El Paso Medical Malpractice Attorney
Helping Victims of Medical Malpractice and Negligence
Medical malpractice occurs when a healthcare professional fails to provide a standard level of care to a patient. This failure may stem from wrongdoing, such as alcohol or drug abuse, or it may occur as a result of carelessness or even fatigue. The key will be to determine what the accepted medical standard of care should have been and how the healthcare professional’s behavior was a deviation from this. Such cases can be extremely complex and difficult to prove, making it essential to involve a skilled El Paso medical malpractice attorney.
At Rafael C. Morales, Attorney at Law, we are here to offer the experienced legal representation you need. We take on medical malpractice cases in the El Paso area involving:
- Failures to diagnose
- Delayed diagnoses
- Medication errors
- Surgical malpractice
- Anesthesia mistakes
- Birth injuries
- Prescription and pharmacy errors
- Emergency room errors
- Failures to get informed consent
How Long Do I Have to File a Medical Malpractice Claim?
Since medical malpractice injuries are not always discovered right away, the statute of limitations to file a medical malpractice claim works differently than other personal injury claims. According to Texas Code Section 74.251, you have two years from the date you were injured or in some cases, the date you discovered your injury to file a claim. It's important that you consult an attorney as soon as possible to discuss your case. Our attorneys can advise you of the next right step and can help you file your claim. With the help of an attorney you can feel confident that your claim will be handled properly and that no important deadlines will be missed.
Key Elements of a Medical Malpractice Claim
There are several key elements of a medical malpractice claim that must be proven in order for a victim to recover maximum compensation:
- A doctor-patient relationship existed;
- The healthcare professional, through an act or omission, deviated from the standard level of care;
- The patient suffered quantifiable harm; and
- This deviation from care was the proximate (probable, most likely) cause of harm to the patient.

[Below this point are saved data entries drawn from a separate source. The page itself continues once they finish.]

(** * Bayesian optimisation core of horovod: a shallow embedding

    Source: horovod/common/optim/bayesian_optimization.cc.

    [double] is the kernel's binary64 [float]; Eigen's [VectorXd] is a list of
    floats and [MatrixXd] a list of rows.  Code that Eigen or the standard
    library would abort on (reading a coefficient past the end, [maxCoeff] of
    an empty vector, a row of the wrong width) returns [None].  What the
    session takes from outside (the C library's [exp] and [erfc], the
    surrogate's predictions, the finite-difference gradient, the L-BFGS
    solver, the random source) is a parameter of the model. *)

From Stdlib Require Import List ZArith Bool Lia Floats.
Import ListNotations.

Local Open Scope float_scope.

(** ** Partial results *)

Definition bind {A B : Type} (c : option A) (k : A -> option B) : option B :=
  match c with
  | Some a => k a
  | None => None
  end.

Declare Scope fallible_scope.
Delimit Scope fallible_scope with fallible.
Notation "x <- c ;; k" := (bind c (fun x => k))
  (at level 61, c at next level, right associativity) : fallible_scope.
Notation "' p <- c ;; k" := (bind c (fun x => match x with p => k end))
  (at level 61, p pattern, c at next level, right associativity) : fallible_scope.
Local Open Scope fallible_scope.

Lemma bind_Some {A B : Type} (c : option A) (k : A -> option B) (b : B) :
  bind c k = Some b <-> exists a, c = Some a /\ k a = Some b.
Proof.
  destruct c as [a|]; simpl; split.
  - intros H. now exists a.
  - intros [a' [E H]]. now inversion E; subst.
  - discriminate.
  - intros [a' [E _]]. discriminate.
Qed.

(** ** Eigen vectors and matrices *)

Definition vector := list float.
Definition matrix := list vector.

(** [VectorXd::Zero(n)] *)
Definition Zero (n : nat) : vector := repeat 0 n.

(** [v[i]], a read *)
Definition coeff (v : vector) (i : nat) : option float := nth_error v i.

(** [v[i] = a], a write *)
Fixpoint set_coeff (v : vector) (i : nat) (a : float) : option vector :=
  match v, i with
  | [], _ => None
  | _ :: v', O => Some (a :: v')
  | b :: v', S i' => v'' <- set_coeff v' i' a ;; Some (b :: v'')
  end.

(** Coefficient-wise binary operations of arrays of one size. *)
Fixpoint cwise2 {A B C : Type} (op : A -> B -> C) (u : list A) (v : list B) : list C :=
  match u, v with
  | a :: u', b :: v' => op a b :: cwise2 op u' v'
  | _, _ => []
  end.
Lemma plot_and_fit_success_inv (fr fr' : DataFrame) (fig : Figure) :
  plot_and_fit to_datetime linregress fr = (fr', Ok fig) ->
  exists ts ts' ys fit,
    find_column (columns fr) "timestamp" = Some ts
    /\ find_column (columns fr) "temp_antarctic" = Some ys
    /\ to_datetime ts = Ok ts'
    /\ length ts' = nrows fr
    /\ linregress (range (nrows fr)) ys = Ok fit
    /\ fr' = charted_frame fr ts' (map (fitted_point fit) (range (nrows fr)))
    /\ fig = chart_figure ts' ys (map (fitted_point fit) (range (nrows fr))).
Proof.
  intros H.
  destruct (plot_and_fit_before_conversion to_datetime linregress fr)
    as (Hnone & Hconv & Hlen).
  destruct (find_column (columns fr) "timestamp") as [ts |] eqn:Hts;
    [| rewrite (Hnone eq_refl) in H; discriminate].
  destruct (to_datetime ts) as [ts' | e] eqn:Htd;
    [| rewrite (Hconv ts e eq_refl Htd) in H; discriminate].
  destruct (Nat.eq_dec (length ts') (nrows fr)) as [Heq | Hneq];
    [| rewrite (Hlen ts ts' eq_refl Htd Hneq) in H; discriminate].
  destruct (find_column (columns fr) "temp_antarctic") as [ys |] eqn:Hys.
  - destruct (plot_and_fit_after_conversion to_datetime linregress
                fr ts ts' ys Hts Hys Htd Heq) as [Hraise _].
    destruct (linregress (range (nrows fr)) ys) as [fit | e] eqn:Hfit;
      [| rewrite (Hraise e eq_refl) in H; discriminate].
    rewrite (plot_and_fit_success fr ts ts' ys fit Hts Hys Htd Heq Hfit) in H.
    injection H as <- <-. exists ts, ts', ys, fit. repeat split; auto.
  - pose proof (plot_and_fit_missing_y fr ts ts' Hts Hys Htd Heq) as Hr.
    rewrite H in Hr. discriminate.
Qed.

Lemma replace_column_same (cols : list (string * list cell)) (k : string)
      (c : list cell) :
  find_column cols k = Some c -> replace_column cols k c = cols.
Proof.
  induction cols as [| [k' c'] cols IH]; simpl; [discriminate |].
  destruct (String.eqb_spec k' k) as [-> | Hne].
  - now intros [= ->].
  - intros H. now rewrite IH.
Qed.

Lemma display_plot_on_keeps_other_columns (fr : DataFrame) :
  nrows (fst (display_plot_on to_datetime linregress fr)) = nrows fr
  /\ (forall k, k <> "timestamp" -> k <> "best_fit_line" ->
        find_column (columns (fst (display_plot_on to_datetime linregress fr))) k
        = find_column (columns fr) k).
Proof.
  set (P := fun f : DataFrame =>
              nrows f = nrows fr
              /\ forall k, k <> "timestamp" -> k <> "best_fit_line" ->
                   find_column (columns f) k = find_column (columns fr) k).
  assert (Hw : forall k0, (k0 = "timestamp" \/ k0 = "best_fit_line") ->
                 forall c, preserves P (write_column k0 c)).
  { intros k0 Hk0 c. apply preserves_write_column.
    intros f f' [Hn Hcols]. unfold set_column.
    destruct (length c =? nrows f); [| discriminate].
    intros [= <-]. split; [exact Hn |]. simpl. intros k H1 H2.
    rewrite find_replace_other; [now apply Hcols |].
    destruct Hk0; congruence. }
  apply (display_plot_on_preserves to_datetime linregress P);
    [apply Hw | apply Hw | split]; auto.
Qed.
(** The same turn, in terms of what the source serves. *)
Lemma page_body_served :
  forall project offset size total members w,
    serves net py_str py_strip project offset size total ->
    1 <= size ->
    total <> 0 ->
    let start_at' := JNum (offset + size) in
    let checkpoint' := JObj (store project start_at' members) in
    exists w' new records,
      page_body net py_str py_strip project (JNum offset) (JObj members) w
        = (Returned (if offset + size >=? total
                     then Break else Again start_at' checkpoint'), w') /\
      checkpoint_file w' = Some (Parsed checkpoint') /\
      status_file w' = status_file w /\
      scraping_status w' = scraping_status w /\
      output_file w' = Some (extend (lines_of w) records) /\
      Z.of_nat (List.length records) = size /\
      trace w' = new ++ trace w /\
      paging_log new
        = [EvGet (SearchUrl project (JNum offset) MAX_RESULTS);
           EvSaveCheckpoint checkpoint'] /\
      engine_log new
        = EvGet (SearchUrl project (JNum offset) MAX_RESULTS)
            :: map EvAppend records ++ [EvSaveCheckpoint checkpoint'].
Proof.
  intros project offset size total members w
         (data & items & Hnet & Hissues & Hsize & Htotal & Hclean) Hpos Hnz.
  assert (Hitems : items <> []).
  { intros ->. simpl in Hsize. lia. }
  destruct (page_body_writes_page project offset members data items total w
              (Hnet _) Hissues Hitems Htotal Hnz Hclean)
    as (w' & new & records & Hrun & Hck & Hsf & Hst & Hout & Hlen & Htr & Hlog & Heng).
  rewrite Hsize in Hrun, Hck, Hlog, Heng.
  exists w', new, records.
  repeat split; try assumption.
  rewrite Hlen. assumption.
Qed.
Lemma wind_issue_in s txt :
  In ("DANGEROUS WIND (" ++ txt ++ " mph)") (all_issues s)
  <-> In ("DANGEROUS WIND (" ++ txt ++ " mph)") (issues_from WindRule s).
Proof.
  rewrite in_all_issues. split.
  - intros (r & Hr & Hin). pose proof (issues_from_shape _ _ _ Hin) as Hs.
    split_rules Hr; cbn in Hs; split_shapes;
      solve [ assumption | discriminate | contradiction ].
  - intros Hin. exists WindRule. split; [|assumption].
    unfold rules. apply in_or_app. right. cbn. auto.
Qed.

Lemma wind_warning_in s txt :
  In ("HIGH WIND (" ++ txt ++ " mph)") (all_warnings s)
  <-> In ("HIGH WIND (" ++ txt ++ " mph)") (warnings_from WindRule s).
Proof.
  rewrite in_all_warnings. split.
  - intros (r & Hr & Hin). pose proof (warnings_from_shape _ _ _ Hin) as Hs.
    split_rules Hr; cbn in Hs; split_shapes;
      solve [ assumption | discriminate | contradiction ].
  - intros Hin. exists WindRule. split; [|assumption].
    unfold rules. apply in_or_app. right. cbn. auto.
Qed.

Lemma wind_lists_eval s w :
  wind_speed s = Some w ->
  issues_from WindRule s
  = (if Py.gt w 25 then ["DANGEROUS WIND (" ++ Py.format_f 0 w ++ " mph)"]
     else [])
  /\ warnings_from WindRule s
     = (if Py.gt w 25 then []
        else if Py.gt w 15 then ["HIGH WIND (" ++ Py.format_f 0 w ++ " mph)"]
        else []).
Proof.
  intros Hw. unfold issues_from, warnings_from. cbn [run].
  rewrite (wind_rule_eval s _ w Hw).
  destruct (Py.gt w 25), (Py.gt w 15); split; reflexivity.
Qed.

Lemma wind_lists_silent s :
  wind_speed s = None ->
  issues_from WindRule s = [] /\ warnings_from WindRule s = [].
Proof.
  intros Hw. unfold issues_from, warnings_from. cbn [run].
  rewrite (wind_rule_silent s _ Hw). split; reflexivity.
Qed.
(* ===== verification/ProcData.v ===== *)
(** * Data of the process subsystem (proc.h, param.h, the structures of proc.c)

    A pointer to an entry of [ptable.proc] is the index of the entry, the null
    pointer is [None].  Page tables, stacks, files and inodes are named by the
    value of their pointers; what they hold belongs to other components. *)

From S2P Require Import Prelude Spinlock.
Local Open Scope Z_scope.

(** ** param.h *)
Definition NPROC : nat := 64.
Definition KSTACKSIZE : Z := 4096.
Definition NOFILE : nat := 16.
Definition TIME_TO_PROMOTE : Z := 270.
Definition MAX : Z := 2.
Definition BUDGET : Z := 120.
Definition UID : Z := 0.
Definition GID : Z := 0.
Definition PGSIZE : Z := 4096.

(** ** proc.h *)
Inductive procstate := UNUSED | EMBRYO | SLEEPING | RUNNABLE | RUNNING | ZOMBIE.
#[export] Instance procstate_eq_dec : EqDecision procstate.
Proof. solve_decision. Defined.

(** A sleep channel is an address: null, that of a process, or any other. *)
Inductive chan := ChNull | ChProc (i : nat) | ChAddr (a : Z).
#[export] Instance chan_eq_dec : EqDecision chan.
Proof. solve_decision. Defined.
Definition chan_of_proc (p : option nat) : chan :=
  match p with Some i => ChProc i | None => ChNull end.

(** Where a process that left the CPU through [swtch] resumes, with the
    [intena] that its frame of [sched] saved. *)
Inductive kcontext :=
| K_none                                      (* never ran, no context *)
| K_forkret                                   (* context->eip = forkret *)
| K_yield (intena : bool)                     (* in sched, called by yield *)
| K_sleep (intena : bool) (lk : option string)(* in sched, called by sleep *)
| K_exit.                                     (* in sched, called by exit *)

(** The registers of [struct trapframe] that the kernel's C code reads or writes. *)
Record trapframe := mktf {
  tf_eax : Z; tf_cs : Z; tf_ds : Z; tf_es : Z; tf_ss : Z;
  tf_eflags : Z; tf_esp : Z; tf_eip : Z
}.
Definition zero_frame : trapframe := mktf 0 0 0 0 0 0 0 0.
Definition set_eax (v : Z) (t : trapframe) : trapframe :=
  mktf v (tf_cs t) (tf_ds t) (tf_es t) (tf_ss t) (tf_eflags t) (tf_esp t) (tf_eip t).

Record proc := mkproc {
  p_sz : Z  (* size of process memory (bytes) *);
  p_pgdir : Z  (* page table, 0 when none *);
  p_kstack : Z  (* bottom of the kernel stack, 0 when none *);
  p_state : procstate;
  p_pid : Z  (* process ID (uint) *);
  p_parent : option nat  (* parent process *);
  p_tf : Z  (* address of the trap frame *);
  p_frame : trapframe  (* the trap frame at tf *);
  p_context : Z  (* address of the saved context *);
  p_saved : kcontext  (* the context saved there: where swtch resumes *);
  p_chan : chan  (* if not null, sleeping on chan *);
  p_killed : Z  (* if non-zero, have been killed *);
  p_ofile : list (option nat)  (* open files: indices into ftable *);
  p_cwd : option nat  (* current directory: index into icache *);
  p_name : list Z  (* process name, 16 bytes *);
  p_start_ticks : Z;
  p_uid : Z;
  p_gid : Z;
  p_cpu_ticks_total : Z;
  p_cpu_ticks_in : Z;
  p_next : option nat  (* next process of the list it is on *);
  p_priority : Z  (* uint *);
  p_budget : Z  (* int *)
}.

Definition set_p_sz (v : Z) (x : proc) : proc :=
  mkproc v (p_pgdir x) (p_kstack x) (p_state x) (p_pid x) (p_parent x) (p_tf x) (p_frame x)
    (p_context x) (p_saved x) (p_chan x) (p_killed x) (p_ofile x) (p_cwd x) (p_name x) (p_start_ticks x)
    (p_uid x) (p_gid x) (p_cpu_ticks_total x) (p_cpu_ticks_in x) (p_next x) (p_priority x) (p_budget x).
Definition set_p_pgdir (v : Z) (x : proc) : proc :=
  mkproc (p_sz x) v (p_kstack x) (p_state x) (p_pid x) (p_parent x) (p_tf x) (p_frame x) (p_context
    x) (p_saved x) (p_chan x) (p_killed x) (p_ofile x) (p_cwd x) (p_name x) (p_start_ticks x) (p_uid x)
    (p_gid x) (p_cpu_ticks_total x) (p_cpu_ticks_in x) (p_next x) (p_priority x) (p_budget x).
Definition set_p_kstack (v : Z) (x : proc) : proc :=
  mkproc (p_sz x) (p_pgdir x) v (p_state x) (p_pid x) (p_parent x) (p_tf x) (p_frame x) (p_context
    x) (p_saved x) (p_chan x) (p_killed x) (p_ofile x) (p_cwd x) (p_name x) (p_start_ticks x) (p_uid x)
    (p_gid x) (p_cpu_ticks_total x) (p_cpu_ticks_in x) (p_next x) (p_priority x) (p_budget x).
Definition set_p_state (v : procstate) (x : proc) : proc :=
  mkproc (p_sz x) (p_pgdir x) (p_kstack x) v (p_pid x) (p_parent x) (p_tf x) (p_frame x) (p_context
    x) (p_saved x) (p_chan x) (p_killed x) (p_ofile x) (p_cwd x) (p_name x) (p_start_ticks x) (p_uid x)
    (p_gid x) (p_cpu_ticks_total x) (p_cpu_ticks_in x) (p_next x) (p_priority x) (p_budget x).
Definition set_p_pid (v : Z) (x : proc) : proc :=
  mkproc (p_sz x) (p_pgdir x) (p_kstack x) (p_state x) v (p_parent x) (p_tf x) (p_frame x)
    (p_context x) (p_saved x) (p_chan x) (p_killed x) (p_ofile x) (p_cwd x) (p_name x) (p_start_ticks x)
    (p_uid x) (p_gid x) (p_cpu_ticks_total x) (p_cpu_ticks_in x) (p_next x) (p_priority x) (p_budget x).
Definition set_p_parent (v : option nat) (x : proc) : proc :=
  mkproc (p_sz x) (p_pgdir x) (p_kstack x) (p_state x) (p_pid x) v (p_tf x) (p_frame x) (p_context
    x) (p_saved x) (p_chan x) (p_killed x) (p_ofile x) (p_cwd x) (p_name x) (p_start_ticks x) (p_uid x)
    (p_gid x) (p_cpu_ticks_total x) (p_cpu_ticks_in x) (p_next x) (p_priority x) (p_budget x).
Definition set_p_tf (v : Z) (x : proc) : proc :=
  mkproc (p_sz x) (p_pgdir x) (p_kstack x) (p_state x) (p_pid x) (p_parent x) v (p_frame x)
    (p_context x) (p_saved x) (p_chan x) (p_killed x) (p_ofile x) (p_cwd x) (p_name x) (p_start_ticks x)
    (p_uid x) (p_gid x) (p_cpu_ticks_total x) (p_cpu_ticks_in x) (p_next x) (p_priority x) (p_budget x).
Definition set_p_frame (v : trapframe) (x : proc) : proc :=
  mkproc (p_sz x) (p_pgdir x) (p_kstack x) (p_state x) (p_pid x) (p_parent x) (p_tf x) v (p_context
    x) (p_saved x) (p_chan x) (p_killed x) (p_ofile x) (p_cwd x) (p_name x) (p_start_ticks x) (p_uid x)
    (p_gid x) (p_cpu_ticks_total x) (p_cpu_ticks_in x) (p_next x) (p_priority x) (p_budget x).
Definition set_p_context (v : Z) (x : proc) : proc :=
  mkproc (p_sz x) (p_pgdir x) (p_kstack x) (p_state x) (p_pid x) (p_parent x) (p_tf x) (p_frame x) v
    (p_saved x) (p_chan x) (p_killed x) (p_ofile x) (p_cwd x) (p_name x) (p_start_ticks x) (p_uid x)
    (p_gid x) (p_cpu_ticks_total x) (p_cpu_ticks_in x) (p_next x) (p_priority x) (p_budget x).
Definition set_p_saved (v : kcontext) (x : proc) : proc :=
  mkproc (p_sz x) (p_pgdir x) (p_kstack x) (p_state x) (p_pid x) (p_parent x) (p_tf x) (p_frame x)
    (p_context x) v (p_chan x) (p_killed x) (p_ofile x) (p_cwd x) (p_name x) (p_start_ticks x) (p_uid x)
    (p_gid x) (p_cpu_ticks_total x) (p_cpu_ticks_in x) (p_next x) (p_priority x) (p_budget x).
Definition set_p_chan (v : chan) (x : proc) : proc :=
  mkproc (p_sz x) (p_pgdir x) (p_kstack x) (p_state x) (p_pid x) (p_parent x) (p_tf x) (p_frame x)
    (p_context x) (p_saved x) v (p_killed x) (p_ofile x) (p_cwd x) (p_name x) (p_start_ticks x) (p_uid
    x) (p_gid x) (p_cpu_ticks_total x) (p_cpu_ticks_in x) (p_next x) (p_priority x) (p_budget x).
Definition set_p_killed (v : Z) (x : proc) : proc :=
  mkproc (p_sz x) (p_pgdir x) (p_kstack x) (p_state x) (p_pid x) (p_parent x) (p_tf x) (p_frame x)
    (p_context x) (p_saved x) (p_chan x) v (p_ofile x) (p_cwd x) (p_name x) (p_start_ticks x) (p_uid x)
    (p_gid x) (p_cpu_ticks_total x) (p_cpu_ticks_in x) (p_next x) (p_priority x) (p_budget x).
Definition set_p_ofile (v : list (option nat)) (x : proc) : proc :=
  mkproc (p_sz x) (p_pgdir x) (p_kstack x) (p_state x) (p_pid x) (p_parent x) (p_tf x) (p_frame x)
    (p_context x) (p_saved x) (p_chan x) (p_killed x) v (p_cwd x) (p_name x) (p_start_ticks x) (p_uid x)
    (p_gid x) (p_cpu_ticks_total x) (p_cpu_ticks_in x) (p_next x) (p_priority x) (p_budget x).
Definition set_p_cwd (v : option nat) (x : proc) : proc :=
  mkproc (p_sz x) (p_pgdir x) (p_kstack x) (p_state x) (p_pid x) (p_parent x) (p_tf x) (p_frame x)
    (p_context x) (p_saved x) (p_chan x) (p_killed x) (p_ofile x) v (p_name x) (p_start_ticks x) (p_uid
    x) (p_gid x) (p_cpu_ticks_total x) (p_cpu_ticks_in x) (p_next x) (p_priority x) (p_budget x).
Definition set_p_name (v : list Z) (x : proc) : proc :=
  mkproc (p_sz x) (p_pgdir x) (p_kstack x) (p_state x) (p_pid x) (p_parent x) (p_tf x) (p_frame x)
    (p_context x) (p_saved x) (p_chan x) (p_killed x) (p_ofile x) (p_cwd x) v (p_start_ticks x) (p_uid
    x) (p_gid x) (p_cpu_ticks_total x) (p_cpu_ticks_in x) (p_next x) (p_priority x) (p_budget x).
Definition set_p_start_ticks (v : Z) (x : proc) : proc :=
  mkproc (p_sz x) (p_pgdir x) (p_kstack x) (p_state x) (p_pid x) (p_parent x) (p_tf x) (p_frame x)
    (p_context x) (p_saved x) (p_chan x) (p_killed x) (p_ofile x) (p_cwd x) (p_name x) v (p_uid x)
    (p_gid x) (p_cpu_ticks_total x) (p_cpu_ticks_in x) (p_next x) (p_priority x) (p_budget x).
Definition set_p_uid (v : Z) (x : proc) : proc :=
  mkproc (p_sz x) (p_pgdir x) (p_kstack x) (p_state x) (p_pid x) (p_parent x) (p_tf x) (p_frame x)
    (p_context x) (p_saved x) (p_chan x) (p_killed x) (p_ofile x) (p_cwd x) (p_name x) (p_start_ticks x)
    v (p_gid x) (p_cpu_ticks_total x) (p_cpu_ticks_in x) (p_next x) (p_priority x) (p_budget x).
Definition set_p_gid (v : Z) (x : proc) : proc :=
  mkproc (p_sz x) (p_pgdir x) (p_kstack x) (p_state x) (p_pid x) (p_parent x) (p_tf x) (p_frame x)
    (p_context x) (p_saved x) (p_chan x) (p_killed x) (p_ofile x) (p_cwd x) (p_name x) (p_start_ticks x)
    (p_uid x) v (p_cpu_ticks_total x) (p_cpu_ticks_in x) (p_next x) (p_priority x) (p_budget x).
Definition set_p_cpu_ticks_total (v : Z) (x : proc) : proc :=
  mkproc (p_sz x) (p_pgdir x) (p_kstack x) (p_state x) (p_pid x) (p_parent x) (p_tf x) (p_frame x)
    (p_context x) (p_saved x) (p_chan x) (p_killed x) (p_ofile x) (p_cwd x) (p_name x) (p_start_ticks x)
    (p_uid x) (p_gid x) v (p_cpu_ticks_in x) (p_next x) (p_priority x) (p_budget x).
Definition set_p_cpu_ticks_in (v : Z) (x : proc) : proc :=
  mkproc (p_sz x) (p_pgdir x) (p_kstack x) (p_state x) (p_pid x) (p_parent x) (p_tf x) (p_frame x)
    (p_context x) (p_saved x) (p_chan x) (p_killed x) (p_ofile x) (p_cwd x) (p_name x) (p_start_ticks x)
    (p_uid x) (p_gid x) (p_cpu_ticks_total x) v (p_next x) (p_priority x) (p_budget x).
Definition set_p_next (v : option nat) (x : proc) : proc :=
  mkproc (p_sz x) (p_pgdir x) (p_kstack x) (p_state x) (p_pid x) (p_parent x) (p_tf x) (p_frame x)
    (p_context x) (p_saved x) (p_chan x) (p_killed x) (p_ofile x) (p_cwd x) (p_name x) (p_start_ticks x)
    (p_uid x) (p_gid x) (p_cpu_ticks_total x) (p_cpu_ticks_in x) v (p_priority x) (p_budget x).
Definition set_p_priority (v : Z) (x : proc) : proc :=
  mkproc (p_sz x) (p_pgdir x) (p_kstack x) (p_state x) (p_pid x) (p_parent x) (p_tf x) (p_frame x)
    (p_context x) (p_saved x) (p_chan x) (p_killed x) (p_ofile x) (p_cwd x) (p_name x) (p_start_ticks x)
    (p_uid x) (p_gid x) (p_cpu_ticks_total x) (p_cpu_ticks_in x) (p_next x) v (p_budget x).
Definition set_p_budget (v : Z) (x : proc) : proc :=
  mkproc (p_sz x) (p_pgdir x) (p_kstack x) (p_state x) (p_pid x) (p_parent x) (p_tf x) (p_frame x)
    (p_context x) (p_saved x) (p_chan x) (p_killed x) (p_ofile x) (p_cwd x) (p_name x) (p_start_ticks x)
    (p_uid x) (p_gid x) (p_cpu_ticks_total x) (p_cpu_ticks_in x) (p_next x) (p_priority x) v.

(** Static storage: every byte zero. *)
Definition zero_proc : proc :=
  mkproc 0 0 0 UNUSED 0 None 0 zero_frame 0 K_none ChNull 0 (replicate NOFILE None) None
    (replicate 16 0) 0 0 0 0 0 None 0 0.

(** ** The lists of proc.c *)
Record StateLists := mklists {
  l_ready : list (option nat);  (* ready[MAX+1], RUNNABLE *)
  l_free : option nat;          (* UNUSED *)
  l_sleep : option nat;         (* SLEEPING *)
  l_zombie : option nat;        (* ZOMBIE *)
  l_running : option nat;       (* RUNNING *)
  l_embryo : option nat         (* EMBRYO *)
}.
Definition zero_lists : StateLists := mklists (replicate 3 None) None None None None None.

Record ptable := mkptable {
  pt_proc : list proc;
  pt_pLists : StateLists;
  pt_promoteAtTime : Z
}.
Definition set_pt_proc (v : list proc) (t : ptable) : ptable :=
  mkptable v (pt_pLists t) (pt_promoteAtTime t).
Definition set_pt_pLists (v : StateLists) (t : ptable) : ptable :=
  mkptable (pt_proc t) v (pt_promoteAtTime t).
Definition set_pt_promoteAtTime (v : Z) (t : ptable) : ptable :=
  mkptable (pt_proc t) (pt_pLists t) v.
Definition zero_ptable : ptable := mkptable (replicate NPROC zero_proc) zero_lists 0.

(** The address of a list head: a field of [ptable.pLists]. *)
Inductive slist := LReady (i : Z) | LFree | LSleep | LZombie | LRunning | LEmbryo.
#[export] Instance slist_eq_dec : EqDecision slist.
Proof. solve_decision. Defined.

(** The head stored there; [None] when the index of [ready] is out of bounds. *)
Definition get_head (k : slist) (L : StateLists) : option (option nat) :=
  match k with
  | LReady i => if decide (0 ≤ i) then l_ready L !! Z.to_nat i else None
  | LFree => Some (l_free L)
  | LSleep => Some (l_sleep L)
  | LZombie => Some (l_zombie L)
  | LRunning => Some (l_running L)
  | LEmbryo => Some (l_embryo L)
  end.
Definition set_head (k : slist) (h : option nat) (L : StateLists) : StateLists :=
  match k with
  | LReady i => mklists (<[Z.to_nat i := h]> (l_ready L)) (l_free L) (l_sleep L) (l_zombie L)
                  (l_running L) (l_embryo L)
  | LFree => mklists (l_ready L) h (l_sleep L) (l_zombie L) (l_running L) (l_embryo L)
  | LSleep => mklists (l_ready L) (l_free L) h (l_zombie L) (l_running L) (l_embryo L)
  | LZombie => mklists (l_ready L) (l_free L) (l_sleep L) h (l_running L) (l_embryo L)
  | LRunning => mklists (l_ready L) (l_free L) (l_sleep L) (l_zombie L) h (l_embryo L)
  | LEmbryo => mklists (l_ready L) (l_free L) (l_sleep L) (l_zombie L) (l_running L) h
  end.

(** The list a process belongs on, by its state and its priority. *)
Definition list_of (p : proc) : slist :=
  match p_state p with
  | UNUSED => LFree
  | EMBRYO => LEmbryo
  | SLEEPING => LSleep
  | RUNNABLE => LReady (p_priority p)
  | RUNNING => LRunning
  | ZOMBIE => LZombie
  end.

(** ** Lemmas on the list heads *)
Lemma get_set_head k h h' L : get_head k L = Some h' → get_head k (set_head k h L) = Some h.
Proof.
  destruct k; simpl; try done. case_decide; [|done].
  intros Hl%lookup_lt_Some. by apply list_lookup_insert_eq.
Qed.

Lemma get_set_head_ne k k' h h' L :
  k ≠ k' → get_head k L = Some h' → get_head k' (set_head k h L) = get_head k' L.
Proof.
  intros Hne Hk. destruct k as [i| | | | |], k' as [j| | | | |]; simpl; try done.
  simpl in Hk. case_decide; [|done]. case_decide; [|done].
  apply list_lookup_insert_ne. intros Hij. apply Hne. f_equal. lia.
Qed.

Lemma length_ready_set_head k h L : length (l_ready (set_head k h L)) = length (l_ready L).
Proof. destruct k; simpl; try done. by rewrite length_insert. Qed.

It is important to note that the burden of proof in civil court is less than the “beyond a reasonable doubt” proof that is required in criminal court. Liability must be proven based on a preponderance (majority) of the evidence, which means it is more than likely true that the act occurred. Additionally, in Texas district court juries, which consist of 12 members, a 10 to 2 verdict is sufficient, as opposed to the unanimous verdict required in criminal court.
El Paso medical malpractice attorney Rafael Morales can use these factors in your favor, creating a clear and compelling presentation of your case that supports your claim to compensation. The goal is always to maximize your recovery so you can face a brighter future.